Two lines in the data below mark the range: the one with "status : Z;" and the one with "BLOCKCHAIN_SAFE_CONFIRMS_Polygon : Z;". Return both, along with every line between them, exactly.

MATERIAL FOR THE TASK:
****

Definition archive : Runtime unit :=
  {| getIR := Some {| tools := [keep] |};
     executeAgent := λ _ _ _ w, (w, Throw (Error "no gateway")) |}.

Definition store_text : Block :=
  mkBlock "workflow" "store" None
    [mkBlock "steps" "" None []
       [("s1", BlockExpression "tool" (Some "keep") [("text", Reference ["input"; "text"])])]]
    [].

Lemma inert_workflow_returns_its_input_witness :
  ∃ s', execute unit es5 (λ _, "n") (λ _ _, true) (λ _, 0%Q) unreachable archive copy_text
          (VObj [("text", VStr "hi")]) fresh
        = (s', Returns (VObj [("input", VObj [("text", VStr "hi")])])) ∧
        world s' = ().
Proof.
  destruct (inert_workflow_returns_its_input unit es5 (λ _, "n") (λ _ _, true) (λ _, 0%Q)
              unreachable archive copy_text {| tools := [keep] |}
              (VObj [("text", VStr "hi")]) fresh eq_refl) as [_ Hinert].
  apply (Hinert _ eq_refl). constructor; [| constructor].
  intros (type & identifier & attributes & Heq & _). discriminate Heq.
Defined.

Lemma returned_scope_has_input_and_step_names_witness :
  let v := VObj [("input", VObj [("text", VStr "hi")]);
                 ("s1", VObj [("success", VBool true);
                              ("data", VObj [("text", VStr "hi")])])] in
  v = VUndefined ∨
  ∃ scope stepsBlock,
    v = VObj scope ∧
    List.find (λ c, String.eqb (block_type c) "steps") (block_children store_text)
    = Some stepsBlock ∧
    "input" ∈ keys scope ∧
    ∀ k, k ∈ keys scope → k = "input" ∨ k ∈ keys (block_attributes stepsBlock).
Proof.
  apply (returned_scope_has_input_and_step_names unit es5 (λ _, "n") (λ _ _, true) (λ _, 0%Q)
           unreachable archive store_text (VObj [("text", VStr "hi")]) _ fresh
           (fst (execute unit es5 (λ _, "n") (λ _ _, true) (λ _, 0%Q) unreachable archive
                   store_text (VObj [("text", VStr "hi")]) fresh))).
  reflexivity.
Defined.

Lemma tool_calls_are_audited_witness :
  last (journal (fst (executeTool unit es5 (λ _, "n") (λ _ _, true) (λ _, 0%Q) unreachable
                        (Some "echo") [] (VObj []) {| tools := [echo] |} fresh)))
  = Some (AuditToolCall "echo" "workflow" false (Some "Tool handler failed: fetch failed")).
Proof.
  pose proof (tool_calls_are_audited unit es5 (λ _, "n") (λ _ _, true) (λ _, 0%Q) unreachable
                (Some "echo") [] (VObj []) {| tools := [echo] |} fresh _
                (Throws (Error "Tool handler failed: fetch failed")) eq_refl) as H.
  destruct H as [(Hnone & _) | [(Hthrow & _) | H]];
    [discriminate Hnone | discriminate Hthrow | exact H].
Defined.

Lemma capability_step_stores_placeholder_witness :
  ∃ s' scope',
    run_step unit es5 (λ _, "n") (λ _ _, true) (λ _, 0%Q) unreachable archive
      {| tools := [keep] |} "7"
      (BlockExpression "capability" (Some "note") [("seen", Reference ["input"; "text"])])
      [("input", VObj [("text", VStr "hi")])] fresh
    = (s', Returns scope').
Proof.
  apply (capability_step_stores_placeholder unit es5 (λ _, "n") (λ _ _, true) (λ _, 0%Q)
           unreachable archive {| tools := [keep] |} "7" (Some "note")
           [("seen", Reference ["input"; "text"])]
           [("input", VObj [("text", VStr "hi")])] fresh); [discriminate | reflexivity ..].
Defined.

Lemma passthrough_tool_feeds_later_steps_witness :
  ∃ s' scope' v,
    run_step unit es5 (λ _, "n") (λ _ _, true) (λ _, 0%Q) unreachable archive
      {| tools := [keep] |} "s1"
      (BlockExpression "tool" (Some "keep") [("text", Reference ["input"; "text"])])
      [("input", VObj [("text", VStr "hi")])] fresh
    = (s', Returns scope') ∧
    world s' = () ∧
    evaluateExpression es5 (Reference ["input"; "text"])
      (VObj [("input", VObj [("text", VStr "hi")])]) = Ok v ∧
    evaluateExpression es5 (Reference ["s1"; "data"; "text"]) (VObj scope') = Ok v.
Proof.
  apply (passthrough_tool_feeds_later_steps unit es5 (λ _, "n") (λ _ _, true) (λ _, 0%Q)
           unreachable archive {| tools := [keep] |} "s1" "keep"
           [("text", Reference ["input"; "text"])]
           [("input", VObj [("text", VStr "hi")])] [("text", VStr "hi")] keep "text"
           (Reference ["input"; "text"]) fresh);
    first [reflexivity | discriminate].
Defined.

End WorkflowFacts.

(** ** The audit log behind [logToolCall] (security/audit.ts) *)

Module Audit.

Local Open Scope string_scope.

(** [AuditConfig] of the intermediate representation; a flag that is absent
    counts as [false]. *)
Record AuditConfig : Type := {
  enabled : bool;
  destination : option string;
  log_events : option (list string);
  include_payloads : bool;
  format : option string
}.

(** [Partial<AuditEvent>], the argument of [log]. *)
Module Partial.
Record t : Type := {
  event : option string;
  success : option bool;
  agent : option string;
  tool : option string;
  workflow : option string;
  user : option string;
  error : option string;
  payload : option value;
  metadata : option value
}.
End Partial.

Record AuditEvent : Type := {
  timestamp : string;
  event : string;
  success : bool;
  agent : option string;
  tool : option string;
  workflow : option string;
  user : option string;
  error : option string;
  metadata : option value;
  payload : option value
}.

(** What the logger emits: [logStream.write(data)] on the file opened at
    [path], or [console.log(...args)]. *)
Inductive output : Type :=
  | FileWrite (path data : string)
  | ConsoleLog (args : list string).

Definition newline : string := String (Ascii.ascii_of_nat 10) EmptyString.

(** [s || d] and the truthiness of an optional string: [undefined] and the
    empty string are falsy. *)
Definition or_else (s : option string) (d : string) : string :=
  match s with
  | Some x => if String.eqb x "" then d else x
  | None => d
  end.

Definition given (s : option string) : bool :=
  match s with
  | Some x => negb (String.eqb x "")
  | None => false
  end.

(** [s.replace(pat, rep)] with a string pattern: the first occurrence only. *)
Fixpoint replace_first (pat rep s : string) {struct s} : string :=
  if String.prefix pat s then
    rep ++ String.substring (String.length pat) (String.length s - String.length pat) s
  else
    match s with
    | EmptyString => EmptyString
    | String c s' => String c (replace_first pat rep s')
    end.

(** The path of the stream opened by [initializeLogger], if any. *)
Definition initializeLogger (config : AuditConfig) : option string :=
  if negb (enabled config) then None
  else
    let destination := or_else (destination config) "file://./audit.log" in
    if startsWith destination "file://" then Some (replace_first "file://" "" destination)
    else None.

Record AuditLogger : Type := {
  config : AuditConfig;
  logStream : option string
}.

Definition new (config : AuditConfig) : AuditLogger :=
  {| config := config; logStream := initializeLogger config |}.

(** [if (c) parts.push(item)]. *)
Definition push_if (c : bool) (item : string) (parts : list string) : list string :=
  if c then (parts ++ [item])%list else parts.

Definition formatAsText (e : AuditEvent) : string :=
  let parts := [timestamp e; event e; if success e then "SUCCESS" else "FAILURE"] in
  let parts := push_if (given (agent e)) ("agent=" ++ default "" (agent e)) parts in
  let parts := push_if (given (tool e)) ("tool=" ++ default "" (tool e)) parts in
  let parts := push_if (given (workflow e)) ("workflow=" ++ default "" (workflow e)) parts in
  let parts := push_if (given (user e)) ("user=" ++ default "" (user e)) parts in
  let parts := push_if (given (error e)) ("error=" ++ quoted (default "" (error e))) parts in
  join " | " parts.

Definition formatAsCEF (e : AuditEvent) : string :=
  let extension := [] in
  let extension := push_if (given (agent e)) ("agent=" ++ default "" (agent e)) extension in
  let extension := push_if (given (tool e)) ("tool=" ++ default "" (tool e)) extension in
  let extension :=
    push_if (given (workflow e)) ("workflow=" ++ default "" (workflow e)) extension in
  let extension := push_if (given (user e)) ("suser=" ++ default "" (user e)) extension in
  let severity := if success e then "3" else "7" in
  join "|" ["CEF:1"; "A22"; "Runtime"; "1.0"; event e; event e; severity; join " " extension].

Section Logger.

(** [JSON.stringify] on an audit event. *)
Variable stringify : AuditEvent → string.

Definition writeLog (lg : AuditLogger) (e : AuditEvent) : list output :=
  let format := or_else (format (config lg)) "json" in
  let logLine :=
    if String.eqb format "json" then stringify e
    else if String.eqb format "text" then formatAsText e
    else if String.eqb format "cef" then formatAsCEF e
    else stringify e in
  match logStream lg with
  | Some path => [FileWrite path (logLine ++ newline)]
  | None => [ConsoleLog ["[AUDIT]"; logLine]]
  end.
(** C4, as the specification has it, fails.  Every channel reads 4095
    with the interface mounted, then 0 with it not mounted, then 1760
    with it mounted.  The first pass writes the value 31; the second
    computes 23, writes nothing and stores 23; the third computes 31,
    which is the value last transmitted, and writes it again. *)
Lemma C4_counterexample :
  let ws := [steady 4095 true; steady 0 false] in
  let inputs := fst (midi_controller_task ws (@analog_inputs spec_float _)) in
  snd (midi_controller_task ws (@analog_inputs spec_float _))
    = [ [control_change 1 31; control_change 2 31; control_change 3 31]; [] ] /\
  concat (map snd (snd (run_input ws (@analog_inputs spec_float _ !!! 0%fin))))
    = [control_change 1 31] /\
  last_midi_value (inputs !!! 0%fin) = 23 /\
  tud_midi_mounted (steady 1760 true) = true /\
  midi_value_of (steady 1760 true) (inputs !!! 0%fin) = 31 /\
  sent_by (steady 1760 true) inputs 0%fin = [control_change 1 31] /\
  snd (midi_controller_task (ws ++ [steady 1760 true]) (@analog_inputs spec_float _))
    = [ [control_change 1 31; control_change 2 31; control_change 3 31];
        [];
        [control_change 1 31; control_change 2 31; control_change 3 31] ].
Proof.
  cbv zeta. repeat split; vm_compute; reflexivity.
Qed.
(** * The code against exact arithmetic *)

Lemma filter_run_cons {F : Type} `{FloatOps F} raw raws (f : F) :
  filter_run (raw :: raws) f = filter_run raws (filter raw f).
Proof. reflexivity. Qed.

Lemma B2Q_nonneg x : nonneg_valid x -> (0 <= B2Q x)%Q.
Proof.
  intros Hx. apply (B2Q_ge_Z x 0 Hx). pose proof (units_nonneg x). lia.
Qed.

Lemma filter_range_Q raw (f : spec_float) :
  0 <= raw <= 4095 -> nonneg_valid f -> (B2Q f <= 4095)%Q ->
  nonneg_valid (filter raw f) /\ (B2Q (filter raw f) <= 4095)%Q.
Proof.
  intros Hraw Hf Hle.
  apply (B2Q_le_Z f 4095 Hf) in Hle.
  destruct (filter_in_range raw f Hraw Hf Hle) as [Hv Hu].
  split; [exact Hv |]. apply (B2Q_le_Z _ 4095 Hv). exact Hu.
Qed.

(** One step keeps the code within [2 ^ -9] of the exact filter. *)
Lemma filter_track raw (f : spec_float) (g : Q) :
  0 <= raw <= 4095 -> nonneg_valid f -> (B2Q f <= 4095)%Q ->
  (Qabs (B2Q f - g) < 1 # 512)%Q ->
  (Qabs (B2Q (filter raw f) - filter raw g) < 1 # 512)%Q.
Proof.
  intros Hraw Hf Hle Hg.
  destruct (filter_error_Q raw f Hraw Hf Hle) as [_ He].
  pose proof (filter_rational raw g) as Eg.
  apply Qabs_Qlt_condition in Hg. apply Qabs_Qlt_condition in He.
  apply Qabs_Qlt_condition.
  set (x := B2Q (filter raw f)) in *. set (y := filter raw g) in *.
  set (r := inject_Z raw) in *. set (b := B2Q f) in *.
  lra.
Qed.
(** * simple-file-browser: the range-aware streaming path of [main.py]

    A shallow embedding of [get_range_header], [async_iterate_file_chunks],
    [view_file] and [get_file_info], together with the Python primitives
    they rest on ([str.replace], [str.split], [int], [str], truthiness),
    and the properties of the streaming engine stated over them.

    Conventions.
    - Python [int] is [Z]; [bytes] is [list byte]; [str] is [string], a
      sequence of 8-bit characters read as the code points U+0000..U+00FF
      (the range an HTTP header value decodes to).
    - A Python computation that may raise is a value of [result]; a
      [try]/[except] is a [match] on it.
    - The interpreter and the operating system are a record [Env]: the
      digit limit of [int], path resolution, the live file tree, the mime
      database and [humanize.naturalsize]. The file tree does not change
      while a request is served.
    - A generator object is the record of its call; [iterate] runs its
      body to the end, and [task_step] runs it from one [await] to the
      next when several are iterated at once. *)

From Stdlib Require Import ZArith Lia Ascii String Strings.Byte List Bool DecimalString.
From Stdlib Require Import Sorted.
From Equations Require Import Equations.
From Equations.Prop Require Import Logic.
From stdpp Require Import base option list strings gmap.

Local Open Scope string_scope.
Local Open Scope Z_scope.

(** ** Exceptions and the [result] monad *)

(** The exception classes that occur on the modelled paths. All of them
    derive from [Exception]; [HTTPException] is the FastAPI one. The
    message texts are never inspected by the code. *)
Inductive exn : Type :=
| ValueError (msg : string)
| OSError (msg : string)
| FileNotFoundError (msg : string)
| IsADirectoryError (msg : string)
| HTTPException (status_code : Z) (detail : string).

(** [str(e)] of an exception. *)
Definition exn_str (e : exn) : string :=
  match e with
  | ValueError m | OSError m | FileNotFoundError m | IsADirectoryError m => m
  | HTTPException _ d => d
  end.

Inductive result (A : Type) : Type :=
| Ok (a : A)
| Raise (e : exn).
Arguments Ok {A} a.
Arguments Raise {A} e.

#[global] Instance result_ret : MRet result := fun A a => Ok a.
#[global] Instance result_bind : MBind result := fun A B f m =>
  match m with
  | Ok a => f a
  | Raise e => Raise e
  end.

(** ** Python [str] primitives *)

Definition ord (c : ascii) : Z := Z.of_N (N_of_ascii c).

(** Truthiness of a [str] and of a [str | None]. *)
Definition truthy (s : string) : bool :=
  match s with
  | EmptyString => false
  | String _ _ => true
  end.

Definition truthy_opt (o : option string) : bool :=
  match o with
  | None => false
  | Some s => truthy s
  end.

(** [x or d] on a [str | None]. *)
Definition py_or (o : option string) (d : string) : string :=
  if truthy_opt o then default d o else d.

(** [s.replace(old, new)]: the non-overlapping occurrences of [old] are
    replaced from left to right. [skip] counts the characters of a matched
    occurrence that are still to be dropped. *)
Fixpoint replace_go (old new : string) (skip : nat) (s : string) : string :=
  match s with
  | EmptyString => EmptyString
  | String c r =>
      match skip with
      | S k => replace_go old new k r
      | O =>
          if String.prefix old s
          then new +:+ replace_go old new (Nat.pred (String.length old)) r
          else String c (replace_go old new 0 r)
      end
  end.

(** With an empty [old], Python puts [new] before every character and at
    the end. *)
Fixpoint replace_empty (new s : string) : string :=
  match s with
  | EmptyString => new
  | String c r => new +:+ String c (replace_empty new r)
  end.

Definition replace (s old new : string) : string :=
  match old with
  | EmptyString => replace_empty new s
  | String _ _ => replace_go old new 0 s
  end.

(** [s.split(sep)] for a given separator: the list of the fields between
    the occurrences of [sep], never empty. *)
Fixpoint split_go (sep : string) (skip : nat) (s : string) : list string :=
  match s with
  | EmptyString => [EmptyString]
  | String c r =>
      match skip with
      | S k => split_go sep k r
      | O =>
          if String.prefix sep s
          then EmptyString :: split_go sep (Nat.pred (String.length sep)) r
          else
            match split_go sep 0 r with
            | f :: fs => String c f :: fs
            | [] => [String c EmptyString]
            end
      end
  end.
Definition provider_eqb (a b : PAYMENT_PROVIDER) : bool :=
  match a, b with
  | stripe, stripe | likecoin, likecoin
  | matters, matters | blockchain, blockchain => true
  | _, _ => false
  end.

(** Terminal ledger states (pending is the only transient one). *)
Definition terminal (s : TRANSACTION_STATE) : bool :=
  match s with pending => false | _ => true end.

(** ** Rows *)

Definition Id := nat.
Bind Scope nat_scope with Id.

Record Transaction := mkTransaction {
  tx_id : Id;
  tx_state : TRANSACTION_STATE;
  tx_remark : option TRANSACTION_REMARK;
  tx_purpose : TRANSACTION_PURPOSE;
  tx_currency : PAYMENT_CURRENCY;
  tx_provider : PAYMENT_PROVIDER;
  tx_providerTxId : option Id;
  tx_senderId : option Id;
  tx_recipientId : option Id;
  tx_targetId : option Id;
  tx_amount : string
}.

Record BlockchainTransaction := mkBlockchainTransaction {
  bc_id : Id;
  bc_txHash : string;
  bc_state : BLOCKCHAIN_TRANSACTION_STATE;
  bc_transactionId : option Id
}.

(** A row of [blockchain_curation_event]; [ce_amount] is the decimal text of
    an unsigned integer, kept as the integer it denotes. *)
Record CurationEvent := mkCurationEvent {
  ce_blockchainTransactionId : Id;
  ce_contractAddress : string;
  ce_curatorAddress : string;
  ce_creatorAddress : string;
  ce_tokenAddress : string;
  ce_amount : Z;
  ce_uri : string
}.

Record User := mkUser {
  u_id : Id;
  u_ethAddress : option string;
  u_email : string
}.

Record Article := mkArticle {
  a_id : Id;
  a_authorId : Id;
  a_dataHash : string
}.

(** The tables the queue reads and writes.  [blockchain_sync_record] holds the
    one row keyed by this module's constant (chainId, contractAddress): its
    [blockNumber], when the row exists. *)
Record Db := mkDb {
  transaction : list Transaction;
  blockchain_transaction : list BlockchainTransaction;
  blockchain_curation_event : list CurationEvent;
  blockchain_sync_record : option Z;
  user : list User;
  article : list Article
}.

(** ** The chain provider *)

(** Decoded arguments of [event Curation(curator, creator, token, uri, amount)]. *)
Record CurationArgs := mkArgs {
  curator : string;
  creator : string;
  token : string;
  uri : string;
  amount : Z
}.

(** An ethers [Event] as returned by [queryFilter]. *)
Record Event := mkEvent {
  blockNumber : Z;
  removed : bool;
  transactionHash : string;
  args : CurationArgs
}.

(** A receipt [Log]; [log_args] is what [iface.parseLog] decodes from it. *)
Record Log := mkLog {
  log_address : string;
  log_topics : list string;
  log_args : CurationArgs
}.

Record Receipt := mkReceipt {
  status : Z;
  logs : list Log
}.

Record Provider := mkProvider {
  getBlockNumber : Z;
  queryFilter : option (Z * Z) -> list Event;
  getTransactionReceipt : string -> option Receipt
}.

(** ** Environment ([common/environment], [common/enums], ethers utilities) *)

Record Env := mkEnv {
  curationContractAddress : string;
  USDTContractAddress : string;
  USDTContractDecimals : Z;
  BLOCKCHAIN_SAFE_CONFIRMS_Polygon : Z;
  (** [ethers.utils.parseUnits(amount, decimals)] on a ledger amount *)
  parseUnits : string -> Z -> Z;
  (** [parseFloat(fromTokenBaseUnit(amount, decimals))] as the ledger stores it *)
  fromTokenBaseUnit : Z -> Z -> string;
  (** state of a [blockchain_transaction] row inserted without one *)
  defaultBlockchainTransactionState : BLOCKCHAIN_TRANSACTION_STATE
}.

Definition contractAddress (env : Env) : string :=
  Str.toLowerCase (curationContractAddress env).

(** [common/utils]: [parseUnits(amount, decimals).toString()]; the decimal text
    of a big number is identified with the number. *)
Definition toTokenBaseUnit (env : Env) (amount : string) (decimals : Z) : Z :=
  parseUnits env amount decimals.

Definition ignoreCaseMatch (a b : string) : bool :=
  String.eqb (Str.toLowerCase a) (Str.toLowerCase b).

Definition isValidUri (uri : string) : bool := String.prefix "ipfs://" uri.

Definition extractCid (uri : string) : string := Str.replace "ipfs://" "" uri.

Definition topic : string :=
  "0xc2e41b3d49bbccbac6ceb142bad6119608adf4f1ee1ca5cc6fc332e0ca2fc602".

(** ** Store operations and their effects *)

Inductive Error :=
| PaymentQueueJobDataError (msg : string)
| TypeError
| DbError.

Inductive result (A : Type) :=
| Ok (a : A)
| Err (e : Error).
Arguments Ok {A} a.
Arguments Err {A} e.

(** The statements the queue sends to the store. *)
Inductive Write :=
| MarkTransactionState (id : Id) (s : TRANSACTION_STATE)
                       (r : option TRANSACTION_REMARK)
| MarkBlockchainTransactionState (id : Id) (s : BLOCKCHAIN_TRANSACTION_STATE)
| InsertTransaction (row : Transaction)
| InsertBlockchainTransaction (row : BlockchainTransaction)
| UpdateBlockchainTransactionLink (id : Id) (transactionId : Id)
| InsertCurationEvents (rows : list CurationEvent)
| UpsertSyncRecord (blockNumber : Z).

Definition set_tx_state (s : TRANSACTION_STATE)
    (r : option TRANSACTION_REMARK) (t : Transaction) : Transaction :=
  mkTransaction (tx_id t) s
    (match r with Some _ => r | None => tx_remark t end)
    (tx_purpose t) (tx_currency t) (tx_provider t) (tx_providerTxId t)
    (tx_senderId t) (tx_recipientId t) (tx_targetId t) (tx_amount t).

Definition set_bc_state (s : BLOCKCHAIN_TRANSACTION_STATE)
    (b : BlockchainTransaction) : BlockchainTransaction :=
  mkBlockchainTransaction (bc_id b) (bc_txHash b) s (bc_transactionId b).

Definition set_bc_link (t : Id) (b : BlockchainTransaction)
    : BlockchainTransaction :=
  mkBlockchainTransaction (bc_id b) (bc_txHash b) (bc_state b) (Some t).

(** [UPDATE ... WHERE id = i] on a table whose rows carry their id. *)
Definition update_where {R} (key : R -> Id) (i : Id) (f : R -> R)
    (rows : list R) : list R :=
  map (fun r => if Nat.eqb (key r) i then f r else r) rows.

Definition find_by {R} (key : R -> Id) (i : Id) (rows : list R) : option R :=
  find (fun r => Nat.eqb (key r) i) rows.

Definition with_transaction (f : list Transaction -> list Transaction)
    (d : Db) : Db :=
  mkDb (f (transaction d)) (blockchain_transaction d)
       (blockchain_curation_event d) (blockchain_sync_record d)
       (user d) (article d).

Definition with_blockchain_transaction
    (f : list BlockchainTransaction -> list BlockchainTransaction)
    (d : Db) : Db :=
  mkDb (transaction d) (f (blockchain_transaction d))
       (blockchain_curation_event d) (blockchain_sync_record d)
       (user d) (article d).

****

RESPONSE TO THIS EXERCISE:
  status : Z;
  logs : list Log
}.

Record Provider := mkProvider {
  getBlockNumber : Z;
  queryFilter : option (Z * Z) -> list Event;
  getTransactionReceipt : string -> option Receipt
}.

(** ** Environment ([common/environment], [common/enums], ethers utilities) *)

Record Env := mkEnv {
  curationContractAddress : string;
  USDTContractAddress : string;
  USDTContractDecimals : Z;
  BLOCKCHAIN_SAFE_CONFIRMS_Polygon : Z;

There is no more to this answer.